WHAT YOU ARE ASKED TO DO:
Examine each line of the data. Copy the line if it includes the word "ERemove".

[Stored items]
══════════════════════════════
(* ===== verification/DoublyBufferedSafe.v ===== *)
(** * DoublyBufferedSafe: readers of DoublyBuffered see one value

    The invariant, each step, and what follows: a refinement of the specification
    at the end of DoublyBuffered, and that a modification is not stuck. *)

From stdpp Require Import functions.
From S2P Require Import Prelude DoublyBuffered.

Module DoublyBufferedSafe.
Import DoublyBuffered.

Lemma removelast_last {A} (l : list A) y : last l = Some y -> removelast l ++ [y] = l.
Proof.
  induction l as [|x l IH]; [done|]. destruct l as [|z l]; [by intros [= ->]|]. intros H.
  change (removelast (x :: z :: l)) with (x :: removelast (z :: l)). cbn [app]. by rewrite IH.
Qed.

Lemma remove_at_Permutation w l : w ∈ l -> l ≡ₚ w :: remove_at w l.
Proof.
  induction l as [|x l IH]; [set_solver|]. intros Hw. cbn [remove_at]. destruct (decide (x = w)) as [->|Hx].
  - destruct (last l) as [y|] eqn:El; [|by destruct l as [|z l]; [|destruct (proj1 (last_None _) El)]].
    rewrite <- (removelast_last l y El) at 1. rewrite Permutation_app_comm. done.
  - rewrite (IH ltac:(set_solver)) at 1. apply Permutation_swap.
Qed.

Lemma remove_at_spec w l : w ∈ l -> NoDup l -> NoDup (remove_at w l) /\ forall u, u ∈ remove_at w l <-> u ∈ l /\ u <> w.
Proof.
  intros Hw Hn. pose proof (remove_at_Permutation w l Hw) as Hp. rewrite Hp in Hn. apply NoDup_cons in Hn as [Hn1 Hn2].
  split; [done|]. intros u. assert (u ∈ l <-> u = w \/ u ∈ remove_at w l) as -> by (rewrite <- elem_of_cons; by rewrite <- Hp).
  naive_solver.
Qed.

Section Safe.
Context {T : Type} (AllowFiberSuspended : bool).

Local Abbreviation state := (state T).
Local Abbreviation fn := (fn T).
Local Abbreviation mpc := (mpc T).

(** ** Where the modification is *)

Definition critical (p : mpc) : bool := match p with MIdle | MLock _ => false | _ => true end.

Definition stage (s : state) : mpc :=
  match _modify_mutex s with Some m => mpcs s m | None => MIdle end.

Definition fn_of (p : mpc) : option fn :=
  match p with
  | MIdle => None
  | MLock f | MIndex f | MCall f _ | MFn f _ | MFlip f _ _ | MWrappers f _ _ | MWait f _ _ _
  | MSleep f _ _ _ _ | MCall2 f _ _ | MFn2 f _ _ => Some f
  end.

(** The wrappers of which the reads are still waited for. *)
Definition waited (p : mpc) (all : list nat) : list nat :=
  match p with
  | MWrappers _ _ _ => all
  | MWait _ _ _ l => l
  | MSleep _ _ _ w l => w :: l
  | _ => []
  end.

Definition in_loop (p : mpc) : bool := match p with MWait _ _ _ _ | MSleep _ _ _ _ _ => true | _ => false end.

(** The instances, with [v] the current value and [i] the foreground. *)
Definition data_ok (p : mpc) (d : bool -> T) (w : option bool) (i : bool) (v : T) : Prop :=
  d i = v /\
  match p with
  | MIdle | MLock _ | MIndex _ => d (negb i) = v /\ w = None
  | MCall f bg => d (negb i) = v /\ w = None /\ bg = negb i
  | MFn f bg => d (negb i) = v /\ w = Some bg /\ bg = negb i
  | MFlip f bg ret => d bg = snd (f v v) /\ ret = fst (f v v) /\ ret <> 0 /\ w = None /\ bg = negb i
  | MWrappers f bg _ | MWait f bg _ _ | MSleep f bg _ _ _ | MCall2 f bg _ =>
      v = snd (f (d bg) (d bg)) /\ w = None /\ bg = negb i
  | MFn2 f bg _ => v = snd (f (d bg) (d bg)) /\ w = Some bg /\ bg = negb i
  end.

Definition reader_ok (r : nat) (p : rpc) (s : state) (snap : option T) : Prop :=
  let inside w := running s w = Some r /\ epcs s w = Alive /\ control (wrapper s w) = true in
  let reads w i := snap = Some (_data s i) /\ w ∈ _wrappers s /\ epcs s w = Alive /\
                   (i = _index s \/ w ∈ waited (stage s) (_wrappers s)) in
  match p with
  | RIdle => snap = None
  | RAdd w => snap = None /\ inside w /\ w ∉ _wrappers s
  | RLock w => snap = None /\ inside w /\ w ∈ _wrappers s
  | RLoad w => snap = None /\ inside w /\ w ∈ _wrappers s /\ mutex (wrapper s w) = Some r
  | RRef w i => inside w /\ reads w i /\ mutex (wrapper s w) = Some r /\ AllowFiberSuspended = true
  | RReading w i => reads w i /\ (AllowFiberSuspended = false -> mutex (wrapper s w) = Some r)
  end.

Definition in_read (w : nat) (p : rpc) : Prop :=
  match p with RAdd w' | RLock w' | RLoad w' | RRef w' _ => w' = w | _ => False end.
Definition has_mutex (w : nat) (p : rpc) : Prop :=
  match p with RLoad w' | RRef w' _ => w' = w | RReading w' _ => w' = w /\ AllowFiberSuspended = false | _ => False end.

(** The count of the reads. *)
Definition counts (f : nat -> rpc) (w : nat) (i : bool) (n : Z) : Prop :=
  if AllowFiberSuspended then
    exists l, NoDup l /\ (forall r, r ∈ l <-> f r = RReading w i) /\ n = zlen l
  else n = 0.

Record Inv (s : state) (a : aspec T) : Prop := mkInv {
  N_nodup : NoDup (_wrappers s);
  N_stage m : critical (mpcs s m) = true <-> _modify_mutex s = Some m;
  N_loop : _wrappers_mutex s = if in_loop (stage s) then _modify_mutex s else None;
  N_data : data_ok (stage s) (_data s) (writing s) (_index s) (current a);
  N_left w : w ∈ waited (stage s) (_wrappers s) -> w ∈ _wrappers s;
  N_fn m f : fn_of (mpcs s m) = Some f -> coherent f;
  N_reader r : reader_ok r (rpcs s r) s (snapshots a r);
  N_running w r : running s w = Some r -> in_read w (rpcs s r);
  N_mutex w r : mutex (wrapper s w) = Some r -> has_mutex w (rpcs s r);
  N_control w : control (wrapper s w) = true ->
    w ∈ _wrappers s \/ (exists r, rpcs s r = RAdd w) \/ (epcs s w <> Alive /\ epcs s w <> ERemove);
  N_in w : w ∈ _wrappers s -> control (wrapper s w) = true /\ (epcs s w = Alive \/ epcs s w = ERemove);
  N_ref w i : counts (rpcs s) w i (ref (wrapper s w) i);
  N_cond w i x : cond (wrapper s w) i = Some x ->
    ref (wrapper s w) i <> 0 /\ modify_wait (wrapper s w) = true /\
    exists m f ret l, x = Modifier m /\ mpcs s m = MSleep f i ret w l }.

Lemma stage_critical s a m : Inv s a -> _modify_mutex s = Some m -> critical (mpcs s m) = true.
Proof. intros H. apply H. Qed.

Lemma counts_ext f f' w i n : (forall r, f' r = RReading w i <-> f r = RReading w i) -> counts f w i n -> counts f' w i n.
Proof.
  unfold counts. intros E. destruct AllowFiberSuspended; [|done]. intros (l & Hn & Hl & Hz). exists l. split; [done|].
  split; [|done]. intros r. by rewrite Hl, E.
Qed.

(** A reader that reads is counted. *)
Lemma counts_zero f w i r : AllowFiberSuspended = true -> counts f w i 0 -> f r <> RReading w i.
Proof.
  unfold counts. intros ->. intros (l & _ & Hl & Hz) E. apply Hl in E. destruct l; [set_solver|]. unfold zlen in Hz. cbn in Hz. lia.
Qed.

Lemma counts_add f w i r n : f r <> RReading w i -> counts f w i n -> AllowFiberSuspended = true ->
  counts (<[r := RReading w i]> f) w i (n + 1).
Proof.
  unfold counts. intros Hr Hc Ha. rewrite Ha in *. destruct Hc as (l & Hn & Hl & ->). exists (r :: l). split; [|split].
  - apply NoDup_cons. split; [|done]. by rewrite Hl.
  - intros u. rewrite elem_of_cons, Hl. destruct (decide (u = r)) as [->|Hu].
    + rewrite fn_lookup_insert. naive_solver.
    + rewrite fn_lookup_insert_ne by done. naive_solver.
  - unfold zlen. cbn. lia.
Qed.

Lemma counts_sub f w i r p n : f r = RReading w i -> p <> RReading w i -> counts f w i n -> AllowFiberSuspended = true ->
  counts (<[r := p]> f) w i (n - 1).
Proof.
  unfold counts. intros Hr Hp Hc Ha. rewrite Ha in *. destruct Hc as (l & Hn & Hl & ->).
  assert (r ∈ l) as Hrl by by apply Hl. apply list_elem_of_split in Hrl as (l1 & l2 & ->).
  apply NoDup_app in Hn as (N1 & N2 & N3). apply NoDup_cons in N3 as [N3 N4].
  exists (l1 ++ l2). split; [|split].
  - apply NoDup_app. split; [done|]. split; [|done]. intros x Hx Hx2. apply (N2 x Hx). set_solver.
  - intros u. destruct (decide (u = r)) as [->|Hu].
    + rewrite fn_lookup_insert. split; [|done]. intros [Hx|Hx]%elem_of_app; [|done]. exfalso. apply (N2 r Hx). set_solver.
    + rewrite fn_lookup_insert_ne, <- Hl by done. set_solver.
  - unfold zlen. rewrite !length_app. cbn. lia.
Qed.

(** What an instance is read as. *)
Definition reading (p : rpc) : option (nat * bool) :=
  match p with RRef w i | RReading w i => Some (w, i) | _ => None end.

Lemma reader_reads r p s snap w i : reader_ok r p s snap -> reading p = Some (w, i) ->
  snap = Some (_data s i) /\ w ∈ _wrappers s /\ epcs s w = Alive /\ (i = _index s \/ w ∈ waited (stage s) (_wrappers s)).
Proof. intros H E. destruct p; cbn in E; try done; injection E as -> ->; cbn in H; naive_solver. Qed.

(** Only the mutex of a wrapper is asked for by a reader; the instance it reads
    stays, and is waited for if it is the background. *)
Lemma reader_ok_ext r p s s' snap :
  reader_ok r p s snap ->
  (forall w, running s w = Some r -> running s' w = Some r) ->
  (forall w, control (wrapper s w) = true -> control (wrapper s' w) = true) ->
  (forall w, mutex (wrapper s w) = Some r -> mutex (wrapper s' w) = Some r) ->
  (forall w, epcs s w = Alive -> in_read w p \/ reading p = Some (w, false) \/ reading p = Some (w, true) -> epcs s' w = Alive) ->
  (forall w, w ∈ _wrappers s -> in_read w p \/ reading p = Some (w, false) \/ reading p = Some (w, true) -> w ∈ _wrappers s') ->
  (forall w, p = RAdd w -> w ∉ _wrappers s -> w ∉ _wrappers s') ->
  (forall w i, reading p = Some (w, i) -> _data s' i = _data s i /\
     (i = _index s \/ w ∈ waited (stage s) (_wrappers s) -> i = _index s' \/ w ∈ waited (stage s') (_wrappers s'))) ->
  reader_ok r p s' snap.
Proof.
  intros H Hr Hc Hm He Hw Hn Hd. destruct p as [|w|w|w|w i|w i]; cbn in *.
  - done.
  - naive_solver.
  - naive_solver.
  - naive_solver.
  - destruct (Hd w i eq_refl) as [-> Hi].
    destruct H as ((Hru & Hal & Hco) & (Hs & Hwl & _ & Hix) & Hmu & Hafs).
    split_and!; auto 7.
  - destruct (Hd w i eq_refl) as [-> Hi]. destruct H as ((Hs & Hwl & Hal & Hix) & Hmu).
    split_and!; auto; [apply Hw; auto; right; destruct i; auto|apply He; auto; right; destruct i; auto].
Qed.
══════════════════════════════
EXERCISE OUTPUT:
    w ∈ _wrappers s \/ (exists r, rpcs s r = RAdd w) \/ (epcs s w <> Alive /\ epcs s w <> ERemove);
  N_in w : w ∈ _wrappers s -> control (wrapper s w) = true /\ (epcs s w = Alive \/ epcs s w = ERemove);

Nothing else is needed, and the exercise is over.